Why Reading Street Signs Is So Hard for Machines

Unlike tidy printed pages, street scenes are visually messy. Text appears at odd angles, in different sizes, and against cluttered backgrounds. In India, this is complicated further by the use of many scripts—such as Devanagari, Tamil, Bengali, and others—which can look similar at a glance but differ in critical details. Traditional optical character recognition, built mainly for Latin alphabets and clean documents, falters when faced with low-resolution photos from moving vehicles, overlapping signs, and decorative fonts. The authors focus on images captured by Mobile Mapping Systems—vehicles equipped with cameras that survey city streets—to tackle these real-world challenges head-on.

A Five-Step Digital Reader for City Streets

The researchers design a five-stage pipeline that mimics how a careful human might read a complex streetscape. First, a detection module scans each image to find areas likely to contain relevant signs and name boards, using a popular object-detection approach called YOLOv5. Next, the system crops out the text regions inside those areas. In the third stage, a deep learning model based on ResNet networks identifies which script each cropped word is written in, choosing among ten Indic scripts plus English. Once the script is known, a fourth stage uses a matching character recognizer to convert the image of the word into digital text. Finally, a fifth, parallel stage searches the image for key details—such as place name, address elements, phone number, postal code, icons, and tax identification number—and assembles them into a complete, human-readable address and a structured digital record.
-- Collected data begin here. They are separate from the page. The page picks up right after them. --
(** ** Fuel of the waiting loops *)

(** Fuel for a wait of [t]: a round for every tick, and one more. *)
Definition lasts {W} (H : host W) `{!TimedHost H} (fuel : nat) (t : Z) : Prop :=
  Z.max 0 t ≤ tick * (Z.of_nat fuel - 1).

(** Fuel for every wait of the M9 gate, of which the soak's 960 seconds are the longest. *)
Definition enough {W} (H : host W) `{!TimedHost H} (fuel : nat) : Prop :=
  seconds 1000 ≤ tick * (Z.of_nat fuel - 1).

Section Rounds.
Context {W : Type} (H : host W) `{!TimedHost H}.
Implicit Types s : st W.

(** The rounds a loop may still need before its deadline. *)
Definition rounds_left (n : nat) (deadline : Z) (s : st W) : Prop :=
  (1 ≤ n)%nat ∧ deadline - time H s ≤ tick * (Z.of_nat n - 1).

Lemma rounds_lasting fuel t deadline s : lasts H fuel t → deadline - time H s ≤ t → rounds_left fuel deadline s.
Proof.
  unfold rounds_left, lasts. intros. pose proof (tick_range (H := H)) as Htick. split; [destruct fuel; lia|lia].
Qed.

Lemma enough_lasts fuel t : enough H fuel → t ≤ seconds 1000 → lasts H fuel t.
Proof. unfold enough, lasts, seconds. lia. Qed.

Lemma rounds_enough fuel (Hfuel : enough H fuel) deadline s : deadline - time H s ≤ seconds 1000 → rounds_left fuel deadline s.
Proof. intros. by eapply rounds_lasting; [apply enough_lasts|]. Qed.

(** A round that took a tick, or reached the deadline, leaves enough rounds. *)
Lemma rounds_step n deadline s s1 s' :
  rounds_left (S n) deadline s → time H s ≤ time H s1 → time H s1 < deadline →
  Z.min deadline (time H s1 + tick) ≤ time H s' → rounds_left n deadline s'.
Proof.
  unfold rounds_left. intros [_ Hn] ? ? Hstep. pose proof (tick_range (H := H)) as Htick.
  assert (1 ≤ n)%nat by (destruct n; lia). split; [done|]. nia.
Qed.

End Rounds.

(** Straight-line programs over the host, by the head of the program. *)
Ltac steady_step :=
  lazymatch goal with
  | |- steady _ (mret _) => apply steady_ret
  | |- steady _ (raise _ _) => apply steady_raise
  | |- steady _ (lift _) => apply steady_lift
  | |- steady _ (stdout_write _) => apply steady_stdout
  | |- steady _ (print _) => apply steady_stdout
  | |- steady _ (print_err _) => apply steady_stderr
  | |- steady _ (in_waiting _ _) => apply steady_effect; intros ?; apply waiting_later
  | |- steady _ (cancel_read _ _) => apply steady_effect; intros ?; apply cancel_read_later
  | |- steady _ (cancel_write _ _) => apply steady_effect; intros ?; apply cancel_write_later
  | |- steady _ (monotonic _) => apply steady_monotonic
  | |- steady _ (sleep _ _) => apply steady_sleep; unfold ms, seconds; lia
  | |- steady _ (read _ _ _) => apply steady_effect; intros ?; apply read_later
  | |- steady _ (serial_open _ _) => apply steady_effect; intros ?; apply open_later
  | |- steady _ (reset_input_buffer _ _) => apply steady_effect; intros ?; apply reset_in_later
  | |- steady _ (reset_output_buffer _ _) => apply steady_effect; intros ?; apply reset_out_later
  | |- steady _ (write _ _ _) => apply steady_effect; intros ?; apply write_later
  | |- steady _ (flush _ _) => apply steady_effect; intros ?; apply flush_later
  | |- steady _ (set_dtr _ _ _) => apply steady_effect; intros ?; apply dtr_later
  | |- steady _ (set_rts _ _ _) => apply steady_effect; intros ?; apply rts_later
  | |- steady _ (close _ _) => apply steady_effect; intros ?; apply close_later
  | |- steady _ (subprocess_run _ _) => apply steady_effect; intros ?; apply run_later
  | |- steady _ (make_parent _ _) => apply steady_effect; intros ?; apply make_parent_later
  | |- steady _ (write_text _ _ _) => apply steady_effect; intros ?; apply write_text_later
  | |- steady _ (_ ≫= _) => apply steady_bind; [|intros ?]
  | |- steady _ (catch _ _ _) => apply steady_catch; [|intros ?]
  | |- steady _ (match ?x with _ => _ end) => destruct x
  end.

(** ** A silent host

    Ports open, writes are taken, and nothing is ever received; the world is the
    clock. *)
Definition silent_host : host Z := {|
  h_monotonic_ns w := (w, w);
  h_sleep t w := w + Z.max 0 t;
  h_open _ w := (Ok 0, w);
  h_reset_input_buffer _ w := (Ok tt, w);
  h_reset_output_buffer _ w := (Ok tt, w);
  h_in_waiting _ w := (Ok 0, w);
  h_read _ _ w := (Ok [], w + ms 50);
  h_write _ b w := (Ok (blen b), w);
  h_flush _ w := (Ok tt, w);
  h_set_dtr _ _ w := (Ok tt, w);
  h_set_rts _ _ w := (Ok tt, w);
  h_cancel_read _ w := (Ok tt, w);
  h_cancel_write _ w := (Ok tt, w);
  h_close _ w := (Ok tt, w);
  h_run _ w := (Ok 0, w);
  h_make_parent _ w := (Ok tt, w);
  h_write_text _ _ w := (Ok tt, w);
|}.

#[global] Instance silent_timed : TimedHost silent_host.
Proof.
  refine {| clock := λ w, w; tick := ms 50 |}; intros; unfold silent_host, ms; cbn; lia.
Defined.
(** [[samples[0] for _, samples in diagnostics_phase_groups(output)]], first and last *)
Definition first_and_last (text : string) : result (dict * dict) :=
  heads ← map_result (λ g, match g.2 with
                           | d :: _ => Ok d
                           | [] => Err (Exn IndexError "list index out of range")
                           end) (diagnostics_phase_groups text);
  match head heads, last heads with
  | Some first, Some last => Ok (first, last)
  | _, _ => Err (Exn IndexError "list index out of range")
  end.

(** ** [run_snapshot] *)

Definition SNAPSHOT_PHASES : list string :=
  ["SNAPSHOT-A-PREHASH"; "SNAPSHOT-A-POSTHASH"; "SNAPSHOT-B-PREHASH"; "SNAPSHOT-B-POSTHASH"].

Definition snapshot_verdict (snapshot : CommandResult) : verdict :=
  rc_verdict "snapshot" snapshot ;!
  fail_on "snapshot-telemetry" (diagnostics_phase_problem (output snapshot) SNAPSHOT_PHASES) ;!
  fail_on "snapshot-framebuffer" (fb_problem (output snapshot) ["snapshot-a"; "snapshot-b"]) ;!
  fail_when (unmatched OWNERSHIP_LINE_RE (output snapshot)) "snapshot" "native-ownership-missing" ;!
  fail_when (unmatched TOUCH_LINE_RE (output snapshot)) "snapshot" "touch-state-invalid" ;!
  fail_on "snapshot" (runtime_status_problem (output snapshot) 1) ;!
  fail_on "snapshot-health" (display_health_problem (output snapshot) 2 false true).

(** ** What a passing verdict means *)

Lemma then_check_none a b : (a ;! b) = None ↔ a = None ∧ b = None.
Proof. destruct a; split; [done|by intros []|done|by intros []]. Qed.

Lemma fail_when_none (P : Prop) `{Decision P} stage detail : fail_when P stage detail = None ↔ ¬ P.
Proof. unfold fail_when. by case_decide; split. Qed.

Lemma fail_on_none stage problem : fail_on stage problem = None ↔ problem = None.
Proof. by destruct problem. Qed.

Lemma not_lacks m text : ¬ lacks m text ↔ contains m text = true.
Proof. unfold lacks. by destruct (contains m text). Qed.

Definition matched (r : re) (text : string) : Prop := ∃ m, search r text = Some m.

Lemma not_unmatched r text : ¬ unmatched r text ↔ matched r text.
Proof.
  unfold unmatched, matched, found. destruct (search r text); split; eauto; [done|by intros []].
Qed.

(** One signature, not that of empty data, is the only one logged for each phase. *)
Definition fb_stable (text : string) (phases : list string) : Prop :=
  ∃ h, h ≠ EMPTY_SHA256 ∧ ∀ phase, phase ∈ phases → fb_hashes text phase = [h].

Lemma fb_problem_none text phases : phases ≠ [] → fb_problem text phases = None ↔ fb_stable text phases.
Proof.
  intros Hne. unfold fb_stable. rewrite <- (framebuffer_none _ _ Hne). unfold fb_problem.
  destruct (framebuffer_hash_problem text phases); split; congruence.
Qed.

(** No failure marker, and samples that satisfy the display contract. *)
Definition clean_display (text : string) (minimum : nat) (flip prog : bool) : Prop :=
  Forall (λ m, contains m text = false) FAILURE_MARKERS
  ∧ display_ok (diagnostics_samples text) (scanout_samples text) minimum flip prog.

Definition phases_ok (text : string) (expected : list string) : Prop :=
  ∃ ps, diagnostics_phase_groups text = map (λ x, (x.1, [x.2])) ps
    ∧ map fst ps = expected
    ∧ Forall (λ x, dget x.2 "fifo_poll_zero" = 0 ∧ dget x.2 "arm_to_irq_over20ms" = 0) ps
    ∧ nondecreasing ["fifo_irq_zero"] (map snd ps).

Lemma display_clean text minimum flip prog :
  display_health_problem text minimum flip prog = None ↔ clean_display text minimum flip prog.
Proof. apply display_health_none. Qed.

Lemma phases_clean text expected : diagnostics_phase_problem text expected = None ↔ phases_ok text expected.
Proof. apply phase_problem_none. Qed.

Lemma rc_verdict_none stage r : rc_verdict stage r = None ↔ return_code r = 0.
Proof. unfold rc_verdict. rewrite fail_when_none. lia. Qed.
Teaching the System to Handle Many Scripts and Noisy Text

To make the script classifier robust, the team curates a large dataset of word images drawn from actual street imagery, supplemented with public datasets and synthetic samples. They apply realistic distortions—such as blur, noise, and perspective changes—to mimic what cameras see in traffic. Deeper ResNet models prove particularly effective, with the most powerful version, ResNet-152, achieving about 96 percent accuracy in telling scripts apart, better than earlier benchmarks for Indic scene text. On top of this, they introduce a dictionary-based correction step for the recognized words. By building language-specific word lists from annotated data and comparing each predicted word to nearby dictionary entries using edit-distance measures, a greedy search algorithm can often fix misread characters. This yields word-level accuracy gains of up to 17 percentage points in some scripts, substantially cleaning up noisy outputs.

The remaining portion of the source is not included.